1962 In an industry dominated by the Big Three — GM, Ford, and Chrysler — a fourth Detroit automaker once waged a valiant battle. The plucky American Motors Corp. (AMC) had to try harder — much harder. Perhaps that explains why this publicity shot for the 1962 Rambler American is so engagingly over the top, set at an undisclosed location with a swimming pool, sunbathers, and beach umbrellas as well as a woman in a bobbing device in the pool who’s reaching down to a man in a ragtop Rambler. 

The clear message was that a convertible Rambler American was the very definition of summertime fun. The automaker was also a leader in presenting compact cars to the American consumer at a time when most autos offered by the Big Three resembled small boats.

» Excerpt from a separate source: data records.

(** * uv-vscode-extension: command execution, caching and status core

    A shallow embedding of the TypeScript sources
    ([uvExecutor.ts], [statusBar.ts], [httpServerManager.ts]) and the
    properties of the execution layer that can be checked on them.

    Conventions.
    - Times are [Z] milliseconds, the value of [Date.now()].
    - A JS [Map<string, _>] is a [gmap string _].
    - An [async] method that awaits external events is a step function of
      an explicit state; the events of the host (process exit, timers,
      callers) are constructors of an event type, and a run is a list of
      events. *)

From Stdlib Require Import ZArith List Bool Ascii Lia.
From stdpp Require Import base option gmap strings list pretty.
(** * Critical CSS generation for Craft CMS + Vite: the pipeline of
    [src/generate.mjs] and the command that runs it

    A shallow embedding of [fetchHtml], [getBuiltCssInfo] and
    [generateCriticalCss], of the command of
    [bin/critical-css-craftcms.mjs] with the defaults of
    [src/defaults.mjs], and of the parts of the JavaScript standard
    library they rest on (string search and replacement, regular
    expression matching, [trim], [Number.prototype.toFixed], property
    access on parsed JSON), followed by the properties the specification
    states about them and by further properties of the code.

    Conventions.
    - A JavaScript string is the list of its UTF-16 code units ([jsstring]).
    - The outside world (network, file system, the Beasties engine) is a
      [Host]: a state type with one transition per primitive.  The program
      is written in a state-and-exception monad over it and every call of
      a primitive is also appended to a trace, so that "no page is
      fetched" or "no file is written" are statements about the trace.
    - A thrown value is an [Error] whose [message] is a string, which is
      what [fetch], [fs/promises] and the code itself raise.
    - Calls of [console.log], [console.warn] and [console.error] have no
      influence on the result and are left out. *)

From Stdlib Require Import String Ascii DecimalString PrimFloat.
From Stdlib Require Import NArith ZArith Bool Arith Lia List.
From Stdlib Require Import DecimalN.
Import ListNotations.
(** * Classification and normalisation engine of the workforce collector

    A shallow embedding of the classification code of
    [federated/data_adapter.py] (tier table, [DataAdapter.classify_tier],
    [DataAdapter.normalize_gender], [CSVAdapter._map_gender],
    [CSVAdapter.fetch_employees]) and of [linkedin_collector.py]
    ([estimate_gender], [classify_title], [AggregateCount], the card loop of
    [LinkedInResearchCollector.search_company_employees]).

    Python [str] values are modelled as [string]; the characters are the
    ASCII codes, on which [lower], [upper] and [strip] act as Python's do.
    Python [dict]s are modelled as [gmap]s, Python [int]s as [Z] (counters)
    or [nat] (tier numbers), Python [float]s as binary64 primitive floats. *)

From Stdlib Require Import ZArith Ascii String List Bool Lia.
From Stdlib Require Import Uint63 PrimFloat FloatOps SpecFloat.
From stdpp Require Import base option list strings gmap.

Local Open Scope string_scope.

(* ===================================================================== *)
(** * Python string primitives *)
(* ===================================================================== *)

Module PyStr.

(** [not s] on a string: true exactly for the empty string. *)
Definition is_empty (s : string) : bool :=
  match s with
  | EmptyString => true
  | String _ _ => false
  end.

(** [c.lower()] on an ASCII code: 'A'..'Z' go to 'a'..'z'. *)
Definition lower_ascii (c : ascii) : ascii :=
  let n := N_of_ascii c in
  if (65 <=? n)%N && (n <=? 90)%N then ascii_of_N (n + 32) else c.

(** [c.upper()] on an ASCII code: 'a'..'z' go to 'A'..'Z'. *)
Definition upper_ascii (c : ascii) : ascii :=
  let n := N_of_ascii c in
  if (97 <=? n)%N && (n <=? 122)%N then ascii_of_N (n - 32) else c.

Fixpoint lower (s : string) : string :=
  match s with
  | EmptyString => EmptyString
  | String c s' => String (lower_ascii c) (lower s')
  end.

Fixpoint upper (s : string) : string :=
  match s with
  | EmptyString => EmptyString
  | String c s' => String (upper_ascii c) (upper s')
  end.
(** * Seismograph: suite lifecycle, runtime shims and the mock-server launcher

    A shallow embedding of three modules of the seismograph test framework:

    - [seismograph/utils/pyv.py]            (module [pyv] below),
    - [seismograph/ext/mock_server/__main__.py] (module [mock_server]),
    - [seismograph/suite.py]                (module [suite]).

    Python objects are records, raised exceptions are values of [exn]
    carried by the [Raise] constructor of [result], and code that mutates
    objects is written in a state-and-exception monad over an explicit
    world.  Collaborators whose code is outside these three modules are
    either fields of a type class (their behaviour is a parameter) or are
    modelled from the written specification, which is then said in the
    comment of the definition. *)

From Stdlib Require Import ZArith String Ascii List Bool Lia.
From stdpp Require Import base gmap strings list.

Local Open Scope string_scope.
Local Open Scope list_scope.

(* ===================================================================== *)
(** * Part I.  Definitions                                               *)
(* ===================================================================== *)

(** ** Python exceptions and results *)

(** An exception instance: the name of its class, the names of the base
    classes known for that class, and its message.  The classes defined in
    [seismograph/exceptions.py] have no known base listed here; every
    exception derives from [BaseException]. *)
Record exn : Type := Exn {
  exc_class : string;
  exc_bases : list string;
  exc_msg   : string
}.

#[global] Instance exn_eq_dec : EqDecision exn.
Proof. solve_decision. Defined.

(** [isinstance(e, cls)], which is what an [except cls:] clause tests. *)
Definition isinstance (e : exn) (cls : string) : bool :=
  String.eqb cls "BaseException"
  || String.eqb cls (exc_class e)
  || existsb (String.eqb cls) (exc_bases e).

(** [isinstance(e, classes)] for a tuple of classes. *)
Definition isinstance_any (e : exn) (classes : list string) : bool :=
  existsb (isinstance e) classes.

(** Built-in exception classes with their built-in bases. *)
Definition KeyError (msg : string) : exn :=
  Exn "KeyError" ["LookupError"; "Exception"] msg.
Definition ValueError (msg : string) : exn :=
  Exn "ValueError" ["Exception"] msg.
Definition RuntimeError (msg : string) : exn :=
  Exn "RuntimeError" ["Exception"] msg.
Definition AssertionError (msg : string) : exn :=
  Exn "AssertionError" ["Exception"] msg.
Definition AttributeError (msg : string) : exn :=
  Exn "AttributeError" ["Exception"] msg.
Definition UnicodeDecodeError (msg : string) : exn :=
  Exn "UnicodeDecodeError" ["UnicodeError"; "ValueError"; "Exception"] msg.
Definition SystemExit (msg : string) : exn :=
  Exn "SystemExit" [] msg.

(** Classes of [seismograph.exceptions]. *)
Definition PyVersionError (msg : string) : exn :=
  Exn "PyVersionError" [] msg.
Definition ExtensionNotRequired (name : string) : exn :=
  Exn "ExtensionNotRequired" [] name.

(** The outcome of evaluating a Python expression or call. *)
Inductive result (A : Type) : Type :=
| Ok (a : A)
| Raise (e : exn).
Arguments Ok {A} a.
Arguments Raise {A} e.

Definition is_ok {A} (r : result A) : bool :=
  match r with Ok _ => true | Raise _ => false end.

(** The double-quote character, for messages that quote a name. *)
Definition dquote : string := String "034"%char EmptyString.

(** Python truthiness of an optional string ([None] and [''] are falsy). *)
Definition truthy (o : option string) : bool :=
  match o with
  | Some s => negb (String.eqb s "")
  | None => false
  end.

(* --------------------------------------------------------------------- *)
(** ** seismograph/utils/pyv.py                                          *)
(* --------------------------------------------------------------------- *)

(** The interpreter the program runs on: [IS_PYTHON_3] is computed once
    from [sys.version_info] when [pyv] is imported. *)
Class Interpreter : Type := { IS_PYTHON_3 : bool }.

Definition python2 : Interpreter := {| IS_PYTHON_3 := false |}.
Definition python3 : Interpreter := {| IS_PYTHON_3 := true |}.

Module pyv.

Definition IS_PYTHON_2 `{Interpreter} : bool := negb IS_PYTHON_3.

(** [check_gevent_supported()] *)
Definition check_gevent_supported `{Interpreter} : result unit :=
  if IS_PYTHON_3
  then Raise (PyVersionError "gevent lib not supported with python 3")
  else Ok tt.

(** A Python value as [unicode_string] sees it: what [unicode(v)] does,
    and what [v.decode('utf-8')] does, [None] standing for a value that
    has no [decode] attribute. *)
#[local] Set Warnings "-register-all".
Inductive pyobject : Type :=
| PyObject (to_unicode : result string)
           (decode_method : option (result pyobject)).

(** [unicode(v)] ([str(v)] on Python 3, where [unicode = str]). *)
Definition unicode (v : pyobject) : result string :=
  match v with PyObject u _ => u end.

(** [v.decode('utf-8')]: the attribute lookup fails with [AttributeError]
    on a value without the method. *)
Definition decode_utf8 (v : pyobject) : result pyobject :=
  match v with
  | PyObject _ (Some r) => r
  | PyObject _ None =>
      Raise (AttributeError "object has no attribute 'decode'")
  end.

(** The retry of [unicode_string]: [unicode(string.decode('utf-8'))]. *)
Definition retry (value : pyobject) : result string :=
  match decode_utf8 value with
  | Ok decoded => unicode decoded
  | Raise e => Raise e
  end.

(** [unicode_string(string)], the argument being [value] here:
<<
    try:
        return unicode(string)
    except UnicodeDecodeError as e:
        try:
            return unicode(string.decode('utf-8'))
        except AttributeError:
            raise e
>> *)
Definition unicode_string (value : pyobject) : result string :=
  match unicode value with
  | Ok text => Ok text
  | Raise e =>
      if isinstance e "UnicodeDecodeError" then
        match retry value with
        | Ok text => Ok text
        | Raise e' =>
            if isinstance e' "AttributeError" then Raise e else Raise e'
        end
      else Raise e
  end.

(** Sample values.  On Python 2 the byte string ['\xff'] is neither ASCII
    nor UTF-8: [unicode('\xff')] fails in the ascii codec and
    ['\xff'.decode('utf-8')] fails in the utf8 codec. *)
Definition ascii_failure : exn :=
  UnicodeDecodeError "'ascii' codec can't decode byte 0xff in position 0".
Definition utf8_failure : exn :=
  UnicodeDecodeError "'utf8' codec can't decode byte 0xff in position 0".
Definition byte_string_ff : pyobject :=
  PyObject (Raise ascii_failure) (Some (Raise utf8_failure)).

(** The Python 2 byte string ['\xc3\xa9'] (UTF-8 for U+00E9): not ASCII,
    but its UTF-8 decoding is a unicode object (whose own [decode] would
    first encode it to ASCII and fail). *)
Definition text_e_acute : string :=
  String "195"%char (String "169"%char EmptyString).
Definition byte_string_e_acute : pyobject :=
  PyObject
    (Raise (UnicodeDecodeError
              "'ascii' codec can't decode byte 0xc3 in position 0"))
    (Some (Ok (PyObject (Ok text_e_acute)
                        (Some (Raise (Exn "UnicodeEncodeError"
                                        ["UnicodeError"; "ValueError";
                                         "Exception"]
                                        "'ascii' codec can't encode")))))).

(** An object whose [__str__] fails with a decoding error and which has
    no [decode] attribute. *)
Definition object_without_decode : pyobject :=
  PyObject (Raise ascii_failure) None.

(** *** The rest of the module *)

(** [sys.version_info] as its comparisons with a tuple [(major, minor)]
    see it: the tuples are compared element by element, and a longer
    tuple with the same first elements is the greater, so only the major
    and the minor number count. *)
Definition version_lt (v u : N * N) : bool :=
  (fst v <? fst u)%N || ((fst v =? fst u)%N && (snd v <? snd u)%N).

AMC was formed in 1954 with the merger of Nash-Kelvinator Corp. and the Hudson Motor Car Co., but eventually those marques were retired and all cars coming off the assembly line were Ramblers or Metropolitans, with a fleet of other AMC models soon to follow.

The company’s headquarters was on Plymouth Road on Detroit’s west side before moving to Southfield in 1975. AMC did well enough for a number of years, but it had to be constantly inventive to remain competitive. In 1970, it acquired Kaiser Jeep. By the ’80s, the company was struggling to stay afloat, desperate for capital. French automaker Renault acquired a big chunk of AMC stock in 1979, and AMC was absorbed by Chrysler in 1987, leading AMC to go belly-up. 

In his 2009 book Storied Independent Automakers: Nash, Hudson, and American Motors, author Charles K. Hyde put a positive spin on the dissolution, preferring to focus on the doughty company’s nerve to challenge the Big Three for as long as it had. “It was not surprising that American Motors went out of business in 1987,” Hyde writes. “The company’s survival for a third of a century was more remarkable.”